The Academy Awards, also known as the Oscars, have been running for a long time. Launched in 1929, the event was a small affair at first. But now, 95 years in the making, an Oscar is one of the most prestigious accolades a person in the film industry can receive.

Celebrating artistic and technical excellence, the awards stretch beyond best actors or movies. Diving deep into the film industry, they celebrate the people who make the magic happen on every level. There are categories celebrating sound mixing, film editing, title writing, effect engineering and more. 

While being best known as a glitzy occasion for the Hollywood elite to get together, at its core, the Oscars is about the joy of filmmaking as a whole. Beyond the Scorseses, the Tarantinos and the Kubricks of the world, unknown names make the movie world go round.

In fact, the person who has won the most Oscars isn’t an actor or a director at all.
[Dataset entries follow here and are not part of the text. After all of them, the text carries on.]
Lemma pow2_plus (a b : Z) : (pow2 (a + b) == pow2 a * pow2 b)%Q.
Proof. apply Qpower_plus. discriminate. Qed.

Lemma pow2_le (a b : Z) : (a <= b)%Z -> (pow2 a <= pow2 b)%Q.
Proof. intros H. apply Qpower_le_compat_l; [exact H | discriminate]. Qed.

Lemma pow2_lt_inv (a b : Z) : (pow2 a < pow2 b)%Q -> (a < b)%Z.
Proof. intros H. apply (Qpower_lt_compat_l_inv 2); [exact H | reflexivity]. Qed.

Lemma pow2_Z (k : Z) : (0 <= k)%Z -> (pow2 k == inject_Z (2 ^ k))%Q.
Proof. intros H. symmetry. apply (Zpower_Qpower 2 k H). Qed.

Lemma pow2_cancel (a : Z) : (pow2 a * pow2 (- a) == 1)%Q.
Proof. rewrite <- pow2_plus. replace (a + - a)%Z with 0%Z by lia. reflexivity. Qed.

Lemma Q_num_den (q : Q) : (q * inject_Z (Z.pos (Qden q)) == inject_Z (Qnum q))%Q.
Proof.
  destruct q as [n d]. unfold Qeq. cbn.
  rewrite ?Pos.mul_1_r, ?Z.mul_1_r. reflexivity.
Qed.

Lemma ilog2_spec (q : Q) :
  (0 < q)%Q -> (pow2 (ilog2 q) <= q)%Q /\ (q < pow2 (ilog2 q + 1))%Q.
Proof.
  intros Hq.
  assert (Hn : (0 < Qnum q)%Z) by (destruct q as [n d]; unfold Qlt in Hq; simpl in *; lia).
  pose proof (Z.log2_spec _ Hn) as [Hn1 Hn2].
  pose proof (Z.log2_spec (Z.pos (Qden q)) (Pos2Z.pos_is_pos _)) as [Hd1 Hd2].
  pose proof (Z.log2_nonneg (Qnum q)) as Ha.
  pose proof (Z.log2_nonneg (Z.pos (Qden q))) as Hb.
  set (a := Z.log2 (Qnum q)) in *. set (b := Z.log2 (Z.pos (Qden q))) in *.
  rewrite Zle_Qle in Hn1, Hd1. rewrite Zlt_Qlt in Hn2, Hd2.
  rewrite <- pow2_Z in Hn1, Hd1 by lia. rewrite <- pow2_Z in Hn2, Hd2 by lia.
  pose proof (Q_num_den q) as HqD.
  set (N := inject_Z (Qnum q)) in *. set (D := inject_Z (Z.pos (Qden q))) in *.
  assert (HD : (0 < D)%Q) by (unfold D; rewrite <- (Zlt_Qlt 0); lia).
  assert (Hup : (q < pow2 (a - b + 1))%Q).
  { apply (Qmult_lt_r _ _ D HD). rewrite HqD.
    apply Qlt_le_trans with (pow2 (Z.succ a)); [exact Hn2 |].
    replace (Z.succ a) with ((a - b + 1) + b)%Z by lia. rewrite pow2_plus.
    apply Qmult_le_l; [apply pow2_pos | exact Hd1]. }
  assert (Hlow : (pow2 (a - b - 1) < q)%Q).
  { apply (Qmult_lt_r _ _ D HD). rewrite HqD.
    apply Qlt_le_trans with (pow2 a); [| exact Hn1].
    replace a with ((a - b - 1) + Z.succ b)%Z at 2 by lia. rewrite pow2_plus.
    apply Qmult_lt_l; [apply pow2_pos | exact Hd2]. }
  unfold ilog2. fold a b.
  destruct (Qle_bool (pow2 (a - b)) q) eqn:E.
  - split; [apply Qle_bool_iff, E | exact Hup].
  - split; [apply Qlt_le_weak, Hlow |].
    replace (a - b - 1 + 1)%Z with (a - b)%Z by lia.
    apply Qnot_le_lt. intros H. apply Qle_bool_iff in H. congruence.
Qed.

Lemma ilog2_mono (x y : Q) : (0 < x)%Q -> (x <= y)%Q -> (ilog2 x <= ilog2 y)%Z.
Proof.
  intros Hx Hxy.
  assert (Hy : (0 < y)%Q) by lra.
  destruct (ilog2_spec x Hx) as [Hx1 _]. destruct (ilog2_spec y Hy) as [_ Hy2].
  assert (H : (pow2 (ilog2 x) < pow2 (ilog2 y + 1))%Q) by lra.
  apply pow2_lt_inv in H. lia.
Qed.

Lemma round_half_even_bounds (m : Q) :
  (Qfloor m <= round_half_even m <= Qfloor m + 1)%Z.
Proof.
  unfold round_half_even.
  destruct (m - inject_Z (Qfloor m) ?= 1 # 2)%Q; [destruct (Z.even (Qfloor m)) | |]; lia.
Qed.

Lemma round_half_even_Z (k : Z) : round_half_even (inject_Z k) = k.
Proof.
  unfold round_half_even. rewrite Qfloor_Z.
  destruct (Qcompare_spec (inject_Z k - inject_Z k) (1 # 2)) as [H | H | H];
    [exfalso; lra | reflexivity | exfalso; lra].
Qed.

Lemma round_half_even_mono (x y : Q) :
  (x <= y)%Q -> (round_half_even x <= round_half_even y)%Z.
Proof.
  intros Hxy. pose proof (Qfloor_resp_le _ _ Hxy) as Hf.
  destruct (Z.eq_dec (Qfloor x) (Qfloor y)) as [E | E].
  - unfold round_half_even. rewrite <- E.
    destruct (Qcompare_spec (x - inject_Z (Qfloor x)) (1 # 2)) as [Hx | Hx | Hx],
             (Qcompare_spec (y - inject_Z (Qfloor x)) (1 # 2)) as [Hy | Hy | Hy];
      try (destruct (Z.even (Qfloor x))); try lia; exfalso; lra.
  - pose proof (round_half_even_bounds x). pose proof (round_half_even_bounds y). lia.
Qed.

Lemma round_pos_vpos (q : Q) :
  round_pos q = if Qle_bool (pow2 1024) (vpos q) then PosInf else Fin (Qred (vpos q)).
Proof. reflexivity. Qed.

Lemma ulp_exponent_mono (x y : Q) :
  (0 < x)%Q -> (x <= y)%Q -> (ulp_exponent x <= ulp_exponent y)%Z.
Proof.
  intros Hx Hxy. pose proof (ilog2_mono x y Hx Hxy). unfold ulp_exponent. lia.
Qed.

Lemma scaled_le (x y : Q) (e : Z) : (x <= y)%Q -> (x * pow2 e <= y * pow2 e)%Q.
Proof. intros H. apply Qmult_le_compat_r; [exact H | apply Qlt_le_weak, pow2_pos]. Qed.

Lemma vpos_nonneg (q : Q) : (0 < q)%Q -> (0 <= vpos q)%Q.
Proof.
  intros Hq. unfold vpos.
  assert (H : (0 <= q * pow2 (- ulp_exponent q))%Q).
  { apply Qmult_le_0_compat; [lra | apply Qlt_le_weak, pow2_pos]. }
  apply Qfloor_resp_le in H. change (Qfloor 0) with 0%Z in H.
  pose proof (round_half_even_bounds (q * pow2 (- ulp_exponent q))) as Hb.
  apply Qmult_le_0_compat; [| apply Qlt_le_weak, pow2_pos].
  rewrite <- (Zle_Qle 0). lia.
Qed.

Lemma vpos_mono (x y : Q) : (0 < x)%Q -> (x <= y)%Q -> (vpos x <= vpos y)%Q.
Proof.
  intros Hx Hxy. assert (Hy : (0 < y)%Q) by lra.
  pose proof (ulp_exponent_mono x y Hx Hxy) as He.
  unfold vpos.
  set (ex := ulp_exponent x) in *. set (ey := ulp_exponent y) in *.
  destruct (Z.eq_dec ex ey) as [E | E].
  - rewrite <- E. apply scaled_le. rewrite <- Zle_Qle.
    apply round_half_even_mono, scaled_le, Hxy.
  - assert (Hlt : (ex < ey)%Z) by lia.
    apply Qle_trans with (pow2 (ey + 52)).
    + (* the rounded [x] stays below the next binade *)
      destruct (ilog2_spec x Hx) as [_ Hx2].
      assert (Hxe : (x <= pow2 (ey + 52))%Q).
      { apply Qlt_le_weak. apply Qlt_le_trans with (pow2 (ilog2 x + 1)); [exact Hx2 |].
        apply pow2_le. unfold ex, ulp_exponent in Hlt. lia. }
      apply (scaled_le _ _ (- ex)) in Hxe.
      rewrite <- pow2_plus in Hxe.
      rewrite (pow2_Z (ey + 52 + - ex)) in Hxe by lia.
      apply round_half_even_mono in Hxe. rewrite round_half_even_Z in Hxe.
      rewrite Zle_Qle in Hxe. apply (scaled_le _ _ ex) in Hxe.
      eapply Qle_trans; [exact Hxe |].
      rewrite <- (pow2_Z (ey + 52 + - ex)) by lia. rewrite <- pow2_plus.
      apply pow2_le. lia.
    + (* the rounded [y] stays in its binade *)
      destruct (ilog2_spec y Hy) as [Hy1 _].
      assert (Hey : ey = (ilog2 y - 52)%Z).
      { unfold ey, ulp_exponent in *. unfold ex, ulp_exponent in Hlt. lia. }
      assert (Hye : (pow2 (ey + 52) <= y)%Q).
      { eapply Qle_trans; [| exact Hy1]. apply pow2_le. lia. }
      apply (scaled_le _ _ (- ey)) in Hye.
      rewrite <- pow2_plus in Hye.
      replace (ey + 52 + - ey)%Z with 52%Z in Hye by lia.
      rewrite (pow2_Z 52) in Hye by lia.
      apply round_half_even_mono in Hye. rewrite round_half_even_Z in Hye.
      rewrite Zle_Qle in Hye. apply (scaled_le _ _ ey) in Hye.
      eapply Qle_trans; [| exact Hye].
      rewrite <- (pow2_Z 52) by lia. rewrite <- pow2_plus.
      apply pow2_le. lia.
Qed.

Lemma num_le_trans (a b c : number) : num_le a b -> num_le b c -> num_le a c.
Proof.
  destruct a, b, c; cbn; try tauto. apply Qle_trans.
Qed.

Lemma num_le_neg (a b : number) : num_le a b -> num_le (num_neg b) (num_neg a).
Proof.
  destruct a, b; cbn; try tauto. intros H. lra.
Qed.

Lemma round_pos_mono (x y : Q) :
  (0 < x)%Q -> (x <= y)%Q -> num_le (round_pos x) (round_pos y).
Proof.
  intros Hx Hxy. pose proof (vpos_mono x y Hx Hxy) as Hv.
  rewrite !round_pos_vpos.
  destruct (Qle_bool (pow2 1024) (vpos x)) eqn:Ex,
           (Qle_bool (pow2 1024) (vpos y)) eqn:Ey; unfold num_le; try exact I.
  - apply Qle_bool_iff in Ex.
    assert (H : (pow2 1024 <= vpos y)%Q) by lra.
    apply Qle_bool_iff in H. congruence.
  - now rewrite !Qred_correct.
Qed.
With a total of 35 nominations, the costume designer Edith Head has the most nominations out of anyone. Between 1949 and 1977, Head won the Academy Award for ‘Best Costume Designer’ eight times, making her the woman with the most Oscars. Walt Disney holds the record for the most Oscars won by a single person, with 22 awards. 
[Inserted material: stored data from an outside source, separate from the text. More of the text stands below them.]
(** A call that starts with the barrier clear, step by step. *)
Lemma Minimal_emit_clear (w : world) (record : LogRecord) (h : Minimal.DiscordHandler) :
  Minimal.reentry_barrier h = false ->
  Minimal.emit w record h =
    let failed e :=
      if is_http e then [EvStderr (lit "Error from Discord logger " ++ exn_text e)]
      else [EvHandleError record] in
    match w_format w record with
    | Raise e => (h, failed e, Ok tt)
    | Ok msg =>
        match Minimal.colour_of h record with
        | Raise e => (h, failed e, Ok tt)
        | Ok colour =>
            match w_construct w (Minimal.webhook_url h) with
            | Raise e => (h, failed e, Ok tt)
            | Ok _ =>
                let m := Minimal.outbound h colour
                           (Minimal.decorate (Minimal.emoji_of h record) msg) in
                match snd (w_send w m) with
                | Ok _ => (h, [EvSend m], Ok tt)
                | Raise e => (h, EvSend m :: failed e, Ok tt)
                end
            end
        end
    end.
Proof.
  intros Hb. rewrite Minimal_emit_unfold. unfold_monad. rewrite Hb.
  destruct (w_format w record) as [msg | e]; simpl;
    [| destruct (is_http e); simpl; now rewrite Minimal_set_clear].
  destruct (Minimal.colour_of h record) as [colour | e]; simpl;
    [| destruct (is_http e); simpl; now rewrite Minimal_set_clear].
  destruct (w_construct w (Minimal.webhook_url h)) as [[] | e]; simpl;
    [| destruct (is_http e); simpl; now rewrite Minimal_set_clear].
  rewrite Minimal_run_nested_barrier_set by reflexivity.
  destruct (snd (w_send w _)) as [[] | e]; simpl;
    [| destruct (is_http e); simpl]; now rewrite Minimal_set_clear.
Qed.

(** ** Exceptions leaving emit *)

(** In src/handler.py everything between the barrier and the [finally]
    is inside the [try]: [emit] returns normally in every world. *)
Lemma Minimal_emit_returns (w : world) (record : LogRecord) (h : Minimal.DiscordHandler) :
  outcome (Minimal.emit w record h) = Ok tt.
Proof.
  destruct (Minimal.reentry_barrier h) eqn:Hb.
  - now rewrite Minimal_emit_barrier_set.
  - rewrite Minimal_emit_clear by assumption. cbv zeta.
    repeat match goal with
           | |- context [match ?x with _ => _ end] => destruct x
           end; reflexivity.
Qed.

(** So it does in src/discord_logging/handler.py: constructing the
    client cannot fail, and everything after it is inside the inner [try],
    whose handler catches every exception. *)
Lemma Long_emit_returns (w : world) (record : LogRecord) (h : Long.DiscordHandler) :
  outcome (Long.emit w record h) = Ok tt.
Proof.
  destruct (Long.reentry_barrier h) eqn:Hb.
  - now rewrite Long_emit_barrier_set.
  - rewrite Long_emit_clear by assumption. cbv zeta.
    repeat match goal with
           | |- context [match ?x with _ => _ end] => destruct x
           end; reflexivity.
Qed.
While Edith Head’s name might not be known, her work will be. As a costume designer, she worked on The Jungle Princess, shooting to acclaim for designing Dorothy Lamour’s sarong. She also designed costumes for numerous Hollywood starlets like Bette Davis, Elizabeth Taylor, Grace Kelly and Ginger Rogers.
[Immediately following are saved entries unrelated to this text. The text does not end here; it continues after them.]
(** [strtoll] reads back what [%lld] prints, over the whole range of a
    64-bit integer. *)
Lemma strtoll_dec z : LLONG_MIN <= z <= LLONG_MAX -> strtoll (dec z) = z.
Proof.
  intros Hz. unfold strtoll.
  assert (Hd : decimal_subject (bytes (dec z)) = z).
  { destruct z as [|p|p].
    - reflexivity.
    - apply decimal_subject_positive.
    - change (dec (Z.neg p)) with ("-" +:+ dec (Z.pos p)).
      change (bytes ("-" +:+ dec (Z.pos p)))
        with (45 :: bytes (dec (Z.pos p))).
      unfold decimal_subject.
      change (skip_space (45 :: bytes (dec (Z.pos p))))
        with (45 :: bytes (dec (Z.pos p))).
      cbv zeta. change (byte_at (45 :: bytes (dec (Z.pos p))) 0 =? 45)
        with true. cbv iota.
      change (drop 1 (45 :: bytes (dec (Z.pos p))))
        with (bytes (dec (Z.pos p))).
      pose proof (decimal_subject_positive p) as Hp.
      unfold dec, pretty, pretty_Z, pretty, pretty_positive, pretty, pretty_N
        in *.
      destruct (decide (N.pos p = 0%N)); [discriminate |].
      rewrite decimal_subject_digit in Hp
        by (apply (pretty_N_go_first_digit (N.pos p) ""); reflexivity).
      rewrite Hp. reflexivity. }
  rewrite Hd. lia.
Qed.

Lemma dec_length z :
  LLONG_MIN <= z <= LLONG_MAX -> (String.length (dec z) <= 20)%nat.
Proof.
  intros Hz. unfold LLONG_MIN, LLONG_MAX in Hz.
  destruct z as [|p|p].
  - simpl. lia.
  - unfold dec, pretty, pretty_Z, pretty, pretty_positive, pretty, pretty_N.
    destruct (decide (N.pos p = 0%N)); [discriminate |].
    pose proof (pretty_N_go_length 19 (N.pos p) "") as H.
    simpl in H. assert ((N.pos p < 10000000000000000000)%N) by lia.
    specialize (H H0). lia.
  - change (dec (Z.neg p)) with ("-" +:+ dec (Z.pos p)).
    unfold dec, pretty, pretty_Z, pretty, pretty_positive, pretty, pretty_N.
    destruct (decide (N.pos p = 0%N)); [discriminate |].
    pose proof (pretty_N_go_length 19 (N.pos p) "") as H.
    simpl in H. assert ((N.pos p < 10000000000000000000)%N) by lia.
    specialize (H H0). change (S (String.length (pretty_N_go (N.pos p) "")) <= 20)%nat. lia.
Qed.

(** ** The request as a whole *)

Lemma owner_request_dec s br : {owner_request s br} + {~ owner_request s br}.
Proof.
  unfold owner_request.
  destruct (Z.eq_dec (stored_owner s) 0); [left; auto |].
  destruct (Z.eq_dec (stored_owner s) (from br)); [left; auto |].
  right. intros [H | H]; contradiction.
Qed.

(** A request of anybody else is dropped with a console line. *)
Lemma handle_request_stranger br env s :
  ~ owner_request s br ->
  handle_request br env s =
  (tt, s,
   [Printf ("Ignoring message from non-owner " +:+ dec (from br) +:+ LF)]).
Proof.
  intros Hn. unfold owner_request in Hn.
  unfold handle_request, bind. rewrite handle_request_owner_eq.
  destruct (Z.eqb_spec (stored_owner s) 0) as [E | E]; [tauto |].
  destruct (Z.eqb_spec (from br) (stored_owner s)) as [F | F].
  - exfalso. apply Hn. right. congruence.
  - reflexivity.
Qed.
Perhaps her most notable work came with her long-running collaborations with Audrey Hepburn. As the head costume designer on Sabrina, Roman Holiday and Funny Face, Head helped craft some of Hepburn’s most famous on-screen looks. While the film shockingly wasn’t nominated for best costume design, Head is the woman behind the wardrobe of Breakfast At Tiffany’s, easily one of the most iconic cinematic fashion moments of all time.

She won Oscars for both Roman Holiday and Sabrina in the consecutive years of 1953 and 1954. She picked up other wins for films like All About Eve, A Place In The Sun, The Sting and Facts of Life

But beyond the lengthy list of her Oscar nominations and wins, Head was an absolutely prolific creative. As the woman behind some of the most iconic costumes in the golden age of Hollywood cinema, her talented eye made her the leading designer of the era. On contract at Paramount and then at Universal Studios, she played a vital role in the 1950s studio heyday. 

Every movie fan will have encountered her work at some point. She dressed Gloria Swanson in Sunset Blvd, Kim Novak in Vertigo, Elvis Presley in Blue Hawaii, Fred Astaire in Holiday Inn, Jane Fonda in Barefoot In The Park – and the list goes on. Without Head, so many of the most famous fashion moments in film history wouldn’t have happened. 

Earning herself an Oscar nomination almost every year of her career, her work was also recognised with a star on the Hollywood Walk of Fame. Sadly passing away in 1981, Head’s work remains deeply influential and forever celebrated in movie history through her long legacy.